The human nationalities are almost all Expys of various real-world groups: Arabs, Celts, Indian, Norse, Romany — the Mwangi and Tian are explicitly collections of nationalities improperly lumped together by the more European groups: the former corresponding to the various African and Australian aboriginal tribes, and the latter to various East Asian cultures. (What, no Native Americans?)
The millennia-sunken city of Azlant corresponds to Atlantis (with bits of R'lyeh), though perhaps more accurately to Rome: many humans and human nations claim Azlanti genetic or cultural descent (with varying accuracy and veracity). The Taldane are decidedly English, but not of any particular era — they're a curious mix of Victorian-era and postcolonial England. Only they, the Chelaxians, and the Garundi do not directly map onto a real-world Terran culture, or at least not one that comes to mind.
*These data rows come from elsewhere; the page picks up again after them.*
(* ===== verification/BitmapsetFacts.v ===== *)
(** * Bitmap sets: counting, searching, ordering, hashing, and the properties

    The facts about the routines that look inside a word: the byte tables, the isolation of the
    rightmost one, the two ways of iterating, the total order and the hash value; then the
    properties of the component against the finite sets of members. *)
From S2P Require Import Prelude Bitmapset.

(** ** Counting *)
Section Counting.

Definition ones (n w : Z) : Z := Z.of_nat (length (filter (λ b, Z.testbit w b = true) (seqZ 0 n))).

Lemma filter_testbit_ext (w w' : Z) (l : list Z) :
  (∀ b, b ∈ l → Z.testbit w b = Z.testbit w' b) →
  filter (λ b, Z.testbit w b = true) l = filter (λ b, Z.testbit w' b = true) l.
Proof. intros H. apply filter_ext_elem. by intros b Hb; rewrite H. Qed.

Lemma ones_split n w : 0 ≤ n → ones (8 + n) w = ones 8 (Z.land w 255) + ones n (Z.shiftr w 8).
Proof.
  intros Hn. unfold ones. rewrite seqZ_app by lia. rewrite filter_app, length_app.
  rewrite Nat2Z.inj_add. f_equal; f_equal.
  - f_equal. apply filter_testbit_ext. intros b Hb%elem_of_seqZ.
    rewrite Z.land_spec. change 255 with (Z.ones 8). rewrite Z.ones_spec_low by lia.
    by rewrite andb_true_r.
  - rewrite <- (Z.add_0_r (0 + 8)), <- (fmap_add_seqZ (0 + 8) 0 n).
    rewrite filter_fmap, length_fmap. f_equal. apply filter_ext_elem.
    intros b Hb%elem_of_seqZ. simpl. rewrite Z.shiftr_spec by lia.
    by replace (b + 8) with (0 + 8 + b) by lia.
Qed.

Lemma ones_0 n : ones n 0 = 0.
Proof.
  unfold ones. rewrite filter_none; [done|]. intros b _. by rewrite Z.bits_0.
Qed.

Lemma number_of_ones_table b :
  0 ≤ b < 256 → default 0 (number_of_ones !! Z.to_nat b) = ones 8 b.
Proof.
  assert (forallb (λ b, default 0 (number_of_ones !! Z.to_nat b) =? ones 8 b) (seqZ 0 256) = true)
    as Ht by (vm_compute; reflexivity).
  intros Hb. rewrite forallb_forall in Ht. apply Z.eqb_eq, Ht.
  apply list_elem_of_In, elem_of_seqZ. lia.
Qed.

Lemma land_255_range w : 0 ≤ Z.land w 255 < 256.
Proof. change 255 with (Z.ones 8). rewrite Z.land_ones by lia. by apply Z.mod_pos_bound. Qed.

Lemma count_ones_spec fuel w r :
  0 ≤ w < 2 ^ (8 * Z.of_nat fuel) → count_ones fuel w r = r + ones (8 * Z.of_nat fuel) w.
Proof.
  revert w r. induction fuel as [|fuel IH]; intros w r Hw; unfold count_ones; fold count_ones.
  { change (8 * Z.of_nat 0) with 0 in *. unfold ones. rewrite seqZ_nil by lia. simpl. lia. }
  destruct (Z.eqb_spec w 0) as [->|Hne]; [rewrite ones_0; lia|].
  replace (8 * Z.of_nat (S fuel)) with (8 + 8 * Z.of_nat fuel) in * by lia.
  rewrite ones_split, number_of_ones_table by (apply land_255_range || lia).
  rewrite IH; [lia|]. rewrite Z.shiftr_div_pow2 by lia. rewrite Z.pow_add_r in Hw by lia.
  split; [apply Z.div_pos; lia|]. apply Z.div_lt_upper_bound; lia.
Qed.

Lemma length_members_from base ws :
  Z.of_nat (length (members_from base ws)) = foldr (λ w n, ones 32 w + n) 0 ws.
Proof.
  revert base. induction ws as [|w ws IH]; intros base; simpl; [done|].
  by rewrite length_app, length_fmap, Nat2Z.inj_add, IH.
Qed.

Lemma word_at_seq ws : word_at ws <$> seq 0 (length ws) = ws.
Proof.
  apply list_eq. intros i. rewrite list_lookup_fmap.
  destruct (decide (i < length ws)%nat) as [Hi|].
  - rewrite lookup_seq_lt by done. simpl. unfold word_at.
    destruct (lookup_lt_is_Some_2 ws i Hi) as [w ->]. done.
  - rewrite lookup_seq_ge by lia. by rewrite lookup_ge_None_2 by lia.
Qed.

Lemma bms_num_members_spec a : bms_wf a → bms_num_members a = Z.of_nat (size (bms_to_set a)).
Proof.
  intros Hwf. rewrite size_bms_to_set. destruct a as [a|]; [|done]. simpl in *.
  rewrite length_members_from. rewrite <- (word_at_seq (words a)) at 1.
  unfold nwords, word. set (idx := seq 0 (length (words a))). clearbody idx.
  assert (∀ r, foldl (λ r i, count_ones 4 (word_at (words a) i) r) r idx =
               r + foldr (λ w n, ones 32 w + n) 0 (word_at (words a) <$> idx)) as Hf; [|by rewrite (Hf 0)].
  induction idx as [|i idx IH]; intros r; [simpl; lia|].
  rewrite fmap_cons. cbn [foldl foldr]. rewrite IH, count_ones_spec by (apply (word_at_u32 _ i Hwf)).
  change (8 * Z.of_nat 4) with 32. lia.
Qed.
End Counting.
There's a very clear reason implied for this: those three are the major cultures at the focus of the campaign setting. GMs can thus bring in exotic NPCs from exotic lands without having to have those exotica detailed in an actual Pathfinder sourcebook — Wikipedia will suffice.
The class descriptions are short, containing almost nothing surprising to a veteran of D&D 3.x; since the rules are in the SRD, they're not included here — there's only a page of flavor text each for the unlikely, but not entirely impossible, case that someone has purchased the book without knowing what rôle a ‘rogue’ typically fills in society and adventure. However, each class description is accompanied by an optional tweak — a class-ability substitution, typically limited to certain origin-locales.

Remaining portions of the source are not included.